Saved entries
(* ===== verification/Conservation.v ===== *)
(** * Conservation: the deal money ledger
    (crates/core/src/market/deal_conservation.rs)

    A deal's balance replayed one money movement at a time, and the whole-deal
    identity [funded_in = credited_out + written_off + balance]. *)
From S2P Require Import Prelude.

Inductive DealMoneyFlow : Type :=
| EscrowFunded (amount : Z)
| SellerBondFunded (amount : Z)
| BuyerBondFunded (amount : Z)
| CreditedToNote (note : string) (amount : Z)
| WrittenOff (amount : Z).

Definition flow_amount (f : DealMoneyFlow) : Z :=
  match f with
  | EscrowFunded a | SellerBondFunded a | BuyerBondFunded a | CreditedToNote _ a
  | WrittenOff a => a
  end.
Definition is_inflow (f : DealMoneyFlow) : bool :=
  match f with EscrowFunded _ | SellerBondFunded _ | BuyerBondFunded _ => true | _ => false end.
Definition label (f : DealMoneyFlow) : string :=
  match f with
  | EscrowFunded _ => "escrow_funded"
  | SellerBondFunded _ => "seller_bond_funded"
  | BuyerBondFunded _ => "buyer_bond_funded"
  | CreditedToNote _ _ => "credited_to_note"
  | WrittenOff _ => "written_off"
  end.

Inductive ConservationBreach : Type :=
| Overdraft (transition : string) (balance amount : Z)
| Overflow (transition : string) (balance amount : Z)
| ResidualAtDestruction (balance : Z)
| NotConserved (funded_in credited_out written_off balance : Z)
| DeclaredPayoutDisagreesWithCredits (declared credited : Z)
| PayoutExceedsFunding (funded_in declared : Z).

Record DealLedgerStep : Type := mkLedgerStep {
  step_flow : DealMoneyFlow; balance_before : Z; balance_after : Z }.

Record DealSettlement : Type := mkSettlement {
  set_funded_in : Z;
  set_credited_out : Z;
  set_written_off : Z;
  set_balance : Z;
  set_credited_by_note : gmap string Z
}.

Record DealLedger : Type := mkLedger {
  balance : Z;
  funded_in : Z;
  credited_out : Z;
  written_off : Z;
  credited_by_note : gmap string Z;
  steps : list DealLedgerStep
}.

Definition ledger_new : DealLedger := mkLedger 0 0 0 0 ∅ [].

Definition credited_to (l : DealLedger) (note : string) : Z :=
  default 0 (credited_by_note l !! note).
Definition settlement_credited_to (s : DealSettlement) (note : string) : Z :=
  default 0 (set_credited_by_note s !! note).

Definition ledger_apply (l : DealLedger) (flow : DealMoneyFlow)
    : outcome ConservationBreach DealLedger :=
  let amount := flow_amount flow in
  let before := balance l in
  if is_inflow flow then
    let* after := ok_or (u128_checked_add before amount) (Overflow (label flow) before amount) in
    let* funded := ok_or (u128_checked_add (funded_in l) amount)
                     (Overflow (label flow) before amount) in
    Ok {| balance := after; funded_in := funded; credited_out := credited_out l;
          written_off := written_off l; credited_by_note := credited_by_note l;
          steps := steps l ++ [mkLedgerStep flow before after] |}
  else
    let* after := ok_or (checked_sub before amount) (Overdraft (label flow) before amount) in
    let s := steps l ++ [mkLedgerStep flow before after] in
    match flow with
    | CreditedToNote note _ =>
        Ok {| balance := after; funded_in := funded_in l;
              credited_out := saturating_add U128_MAX (credited_out l) amount;
              written_off := written_off l;
              credited_by_note :=
                <[note := saturating_add U128_MAX (credited_to l note) amount]>
                  (credited_by_note l);
              steps := s |}
    | _ =>
        Ok {| balance := after; funded_in := funded_in l; credited_out := credited_out l;
              written_off := saturating_add U128_MAX (written_off l) amount;
              credited_by_note := credited_by_note l; steps := s |}
    end.

Fixpoint replay_from (l : DealLedger) (flows : list DealMoneyFlow)
    : outcome ConservationBreach DealLedger :=
  match flows with
  | [] => Ok l
  | f :: fs => let* l' := ledger_apply l f in replay_from l' fs
  end.
Definition replay (flows : list DealMoneyFlow) := replay_from ledger_new flows.

Definition settle (l : DealLedger) : outcome ConservationBreach DealSettlement :=
  let breach := NotConserved (funded_in l) (credited_out l) (written_off l) (balance l) in
  match u128_checked_add (credited_out l) (written_off l) with
  | None => Err breach
  | Some out0 =>
      match u128_checked_add out0 (balance l) with
      | None => Err breach
      | Some out =>
          fail_if negb (out =? funded_in l) with breach in
          Ok {| set_funded_in := funded_in l; set_credited_out := credited_out l;
                set_written_off := written_off l; set_balance := balance l;
                set_credited_by_note := credited_by_note l |}
      end
  end.

Definition settle_destroyed (l : DealLedger) : outcome ConservationBreach DealSettlement :=
  let* settlement := settle l in
  fail_if negb (set_balance settlement =? 0)
    with ResidualAtDestruction (set_balance settlement) in
  Ok settlement.

Definition buyer_total_debit (deposit buyer_bond : Z) : option Z :=
  u128_checked_add deposit buyer_bond.
(** [i128] result with saturation at both ends. *)
Definition buyer_net_result (credited_to_buyer total_debit : Z) : Z :=
  let credited := saturate I128_MAX credited_to_buyer in
  let debited := saturate I128_MAX total_debit in
  Z.max I128_MIN (Z.min I128_MAX (credited - debited)).
Definition implied_write_off (funded declared_payout : Z) : outcome ConservationBreach Z :=
  ok_or (checked_sub funded declared_payout) (PayoutExceedsFunding funded declared_payout).
Definition check_declared_payout_against_credits (declared credited : Z)
    : outcome ConservationBreach unit :=
  if declared =? credited then Ok tt
  else Err (DeclaredPayoutDisagreesWithCredits declared credited).

(** ** The abstract account of a flow list *)

Definition sum_where (p : DealMoneyFlow -> bool) (fs : list DealMoneyFlow) : Z :=
  foldr (fun f acc => (if p f then flow_amount f else 0) + acc) 0 fs.
Definition is_credit (f : DealMoneyFlow) : bool :=
  match f with CreditedToNote _ _ => true | _ => false end.
Definition is_credit_to (n : string) (f : DealMoneyFlow) : bool :=
  match f with CreditedToNote m _ => bool_decide (m = n) | _ => false end.
Definition is_burn (f : DealMoneyFlow) : bool :=
  match f with WrittenOff _ => true | _ => false end.
Definition signed (f : DealMoneyFlow) : Z :=
  if is_inflow f then flow_amount f else - flow_amount f.

(** The running balance never goes below zero. *)
Fixpoint solvent (b : Z) (fs : list DealMoneyFlow) : Prop :=
  match fs with
  | [] => True
  | f :: fs' => 0 <= b + signed f /\ solvent (b + signed f) fs'
  end.
Definition flows_typed (fs : list DealMoneyFlow) : Prop :=
  Forall (fun f => in_u128 (flow_amount f)) fs.

Lemma sum_where_nonneg p fs : flows_typed fs -> 0 <= sum_where p fs.
Proof.
  induction 1 as [|f fs Hf _ IH]; simpl; [lia|]. destruct (p f); ilia.
Qed.

(** The invariant every replayed ledger satisfies. *)
Definition ledger_inv (l : DealLedger) : Prop :=
  0 <= balance l /\ 0 <= credited_out l /\ 0 <= written_off l /\ in_u128 (funded_in l) /\
  funded_in l = credited_out l + written_off l + balance l /\
  forall n, 0 <= credited_to l n <= credited_out l.

Lemma credited_to_insert l n m v b f c w s :
  credited_to (mkLedger b f c w (<[m := v]> (credited_by_note l)) s) n =
  if bool_decide (m = n) then v else credited_to l n.
Proof.
  unfold credited_to; simpl. destruct (bool_decide_reflect (m = n)) as [->|Hne];
    by simplify_map_eq.
Qed.

(** What one movement does to a ledger that satisfies the invariant. *)
Lemma ledger_apply_spec l f l' :
  ledger_inv l -> in_u128 (flow_amount f) -> ledger_apply l f = Ok l' ->
  ledger_inv l' /\ balance l' = balance l + signed f /\
  funded_in l' = funded_in l + (if is_inflow f then flow_amount f else 0) /\
  credited_out l' = credited_out l + (if is_credit f then flow_amount f else 0) /\
  written_off l' = written_off l + (if is_burn f then flow_amount f else 0) /\
  (forall n, credited_to l' n = credited_to l n + (if is_credit_to n f then flow_amount f else 0)) /\
  steps l' = steps l ++ [mkLedgerStep f (balance l) (balance l')].
Proof.
  intros (B1 & B2 & B3 & B4 & B5 & B6) Hf H. unfold ledger_apply in H.
  destruct f as [a|a|a|n a|a]; simpl in *; inv_ok H; checked_facts; subst; simpl in *;
    unfold signed; simpl; unfold in_u128 in *.
  1,2,3,5: rewrite ?saturating_add_exact by lia; unfold ledger_inv; simpl;
    split_and!; try done; try ilia; intros m; specialize (B6 m);
    unfold credited_to in *; simpl in *; lia.
  assert (Hn := B6 n). rewrite !saturating_add_exact by lia. unfold ledger_inv. simpl.
  split_and!; try done; try ilia; intros m; specialize (B6 m); rewrite credited_to_insert;
    case_bool_decide; subst; lia.
Qed.

Lemma ledger_apply_progress l f :
  ledger_inv l -> in_u128 (flow_amount f) -> 0 <= balance l + signed f ->
  funded_in l + (if is_inflow f then flow_amount f else 0) <= U128_MAX ->
  exists l', ledger_apply l f = Ok l'.
Proof.
  intros (B1 & B2 & B3 & B4 & B5 & _) Hf Hb Hm. unfold ledger_apply, signed in *.
  unfold u128_checked_add, checked_add, checked_sub.
  destruct (is_inflow f) eqn:Ei.
  - rewrite !(proj2 (Z.leb_le _ _)) by lia. simpl. eauto.
  - rewrite (proj2 (Z.leb_le _ _)) by lia. simpl. destruct f; eauto.
Qed.

Lemma replay_from_spec fs l l' :
  ledger_inv l -> flows_typed fs -> replay_from l fs = Ok l' ->
  ledger_inv l' /\
  funded_in l' = funded_in l + sum_where is_inflow fs /\
  credited_out l' = credited_out l + sum_where is_credit fs /\
  written_off l' = written_off l + sum_where is_burn fs /\
  (forall n, credited_to l' n = credited_to l n + sum_where (is_credit_to n) fs) /\
  map step_flow (steps l') = map step_flow (steps l) ++ fs /\
  solvent (balance l) fs.
Proof.
  revert l. induction fs as [|f fs IH]; intros l Hi Ht H; simpl in *.
  - injection H as <-. split_and!; try done; try lia; by rewrite app_nil_r.
  - apply Forall_cons in Ht as [Hf Ht]. inv_ok H.
    destruct (ledger_apply_spec _ _ _ Hi Hf E) as (P1 & P2 & P3 & P4 & P5 & P6 & P7).
    destruct (IH _ P1 Ht H) as (Q1 & Q2 & Q3 & Q4 & Q5 & Q6 & Q7).
    split_and!; try done; try lia.
    + intros n. rewrite Q5, P6. lia.
    + rewrite Q6, P7, map_app, <- app_assoc. done.
    + destruct P1. lia.
    + by rewrite <- P2.
Qed.

Lemma replay_from_progress fs l :
  ledger_inv l -> flows_typed fs -> solvent (balance l) fs ->
  funded_in l + sum_where is_inflow fs <= U128_MAX ->
  exists l', replay_from l fs = Ok l'.
Proof.
  revert l. induction fs as [|f fs IH]; intros l Hi Ht Hs Hm; simpl in *; [by eexists|].
  apply Forall_cons in Ht as [Hf Ht]. destruct Hs as [Hb Hs].
  pose proof (sum_where_nonneg is_inflow fs Ht).
  destruct (ledger_apply_progress l f) as [l1 E]; [done..|lia|]. rewrite E.
  destruct (ledger_apply_spec _ _ _ Hi Hf E) as (P1 & P2 & P3 & _).
  apply IH; [done..| |lia]. by rewrite P2.
Qed.

Lemma ledger_new_inv : ledger_inv ledger_new.
Proof.
  unfold ledger_inv, ledger_new; simpl. split_and!; try ilia.
  intros n. unfold credited_to. simpl. rewrite lookup_empty. simpl. lia.
Qed.

Lemma settle_of_inv l : ledger_inv l ->
  settle l = Ok {| set_funded_in := funded_in l; set_credited_out := credited_out l;
    set_written_off := written_off l; set_balance := balance l;
    set_credited_by_note := credited_by_note l |}.
Proof.
  intros (B1 & B2 & B3 & B4 & B5 & _). unfold settle, u128_checked_add, checked_add.
  rewrite (proj2 (Z.leb_le _ _)) by ilia. rewrite (proj2 (Z.leb_le _ _)) by ilia.
  rewrite (proj2 (Z.eqb_eq _ _)) by lia. done.
Qed.

(** Replaying a deal's money movements succeeds exactly when no movement
    overdraws the deal and the inflows fit [u128]; the ledger it yields then
    always settles, with each total equal to the sum of the movements of its
    kind (per note included): no payout is lost or invented. *)
Theorem replay_conserves (fs : list DealMoneyFlow) :
  flows_typed fs ->
  (is_ok (replay fs) = true <->
     solvent 0 fs /\ sum_where is_inflow fs <= U128_MAX) /\
  (forall l, replay fs = Ok l -> exists s,
     settle l = Ok s /\
     set_funded_in s = sum_where is_inflow fs /\
     set_credited_out s = sum_where is_credit fs /\
     set_written_off s = sum_where is_burn fs /\
     set_funded_in s = set_credited_out s + set_written_off s + set_balance s /\
     forall n, settlement_credited_to s n = sum_where (is_credit_to n) fs).
Proof.
  intros Ht. split; [split|].
  - destruct (replay fs) as [l| |] eqn:E; try done. intros _.
    destruct (replay_from_spec _ _ _ ledger_new_inv Ht E) as ((_&_&_&Hu&_) & Hi & _ & _ & _ & _ & Hs).
    simpl in *. split; [done|ilia].
  - intros [Hs Hm]. destruct (replay_from_progress fs ledger_new ledger_new_inv Ht Hs) as [l E].
    { simpl. lia. } unfold replay. by rewrite E.
  - intros l E. destruct (replay_from_spec _ _ _ ledger_new_inv Ht E)
      as (Hinv & H1 & H2 & H3 & H4 & _ & _). simpl in *.
    eexists. split; [by apply settle_of_inv|]. simpl.
    destruct Hinv as (_&_&_&_&Hc&_). split_and!; try lia.
    intros n. unfold settlement_credited_to. simpl. rewrite <- (Z.add_0_l (sum_where _ _)).
    apply H4.
Qed.

Definition sample_flows : list DealMoneyFlow :=
  [EscrowFunded 2050; SellerBondFunded 2000; CreditedToNote "seller" 3000;
   CreditedToNote "buyer" 1000; WrittenOff 50].

Lemma sample_flows_typed : flows_typed sample_flows.
Proof.
  unfold flows_typed, sample_flows. rewrite !Forall_cons. simpl. split_and!; try ilia.
  apply Forall_nil_2.
Qed.

Lemma replay_conserves_witness :
  flows_typed sample_flows /\ is_ok (replay sample_flows) = true.
Proof.
  split; [exact sample_flows_typed|]. apply (replay_conserves sample_flows sample_flows_typed).
  split; [|vm_compute; discriminate]. vm_compute. repeat split; discriminate.
Defined.

(** A destroyed deal settles only when it was drained: [settle_destroyed]
    accepts a replayed ledger exactly when inflows equal payouts plus write-offs,
    and then the write-off implied by the declared payout is the burned sum. *)
Theorem settle_destroyed_iff_drained (fs : list DealMoneyFlow) (l : DealLedger) :
  flows_typed fs -> replay fs = Ok l ->
  (is_ok (settle_destroyed l) = true <->
     sum_where is_inflow fs = sum_where is_credit fs + sum_where is_burn fs) /\
  (is_ok (settle_destroyed l) = true ->
     implied_write_off (funded_in l) (credited_out l) = Ok (sum_where is_burn fs)).
Proof.
  intros Ht E. destruct (replay_from_spec _ _ _ ledger_new_inv Ht E)
    as (Hinv & H1 & H2 & H3 & _). simpl in H1, H2, H3.
  unfold settle_destroyed. rewrite (settle_of_inv _ Hinv). simpl.
  destruct Hinv as (?&_&?&_&Hc&_). unfold implied_write_off, checked_sub.
  rewrite (proj2 (Z.leb_le _ _)) by lia. simpl.
  destruct (Z.eqb_spec (balance l) 0); simpl; (split; [split|]); intros; try done; try lia.
  f_equal. lia.
Qed.

Lemma settle_destroyed_iff_drained_witness :
  exists l, replay sample_flows = Ok l /\ is_ok (settle_destroyed l) = true.
Proof.
  destruct (replay sample_flows) as [l| |] eqn:E; [| exfalso; vm_compute in E; discriminate E..].
  exists l. split; [reflexivity|].
  apply (settle_destroyed_iff_drained sample_flows l sample_flows_typed E).
  vm_compute. reflexivity.
Defined.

Work instructions
In exact wording, restate the lines of the data above from the first through the one holding "string) (amount : Z)", and stop after that line.

Response area
(* ===== verification/Conservation.v ===== *)
(** * Conservation: the deal money ledger
    (crates/core/src/market/deal_conservation.rs)

    A deal's balance replayed one money movement at a time, and the whole-deal
    identity [funded_in = credited_out + written_off + balance]. *)
From S2P Require Import Prelude.

Inductive DealMoneyFlow : Type :=
| EscrowFunded (amount : Z)
| SellerBondFunded (amount : Z)
| BuyerBondFunded (amount : Z)
| CreditedToNote (note : string) (amount : Z)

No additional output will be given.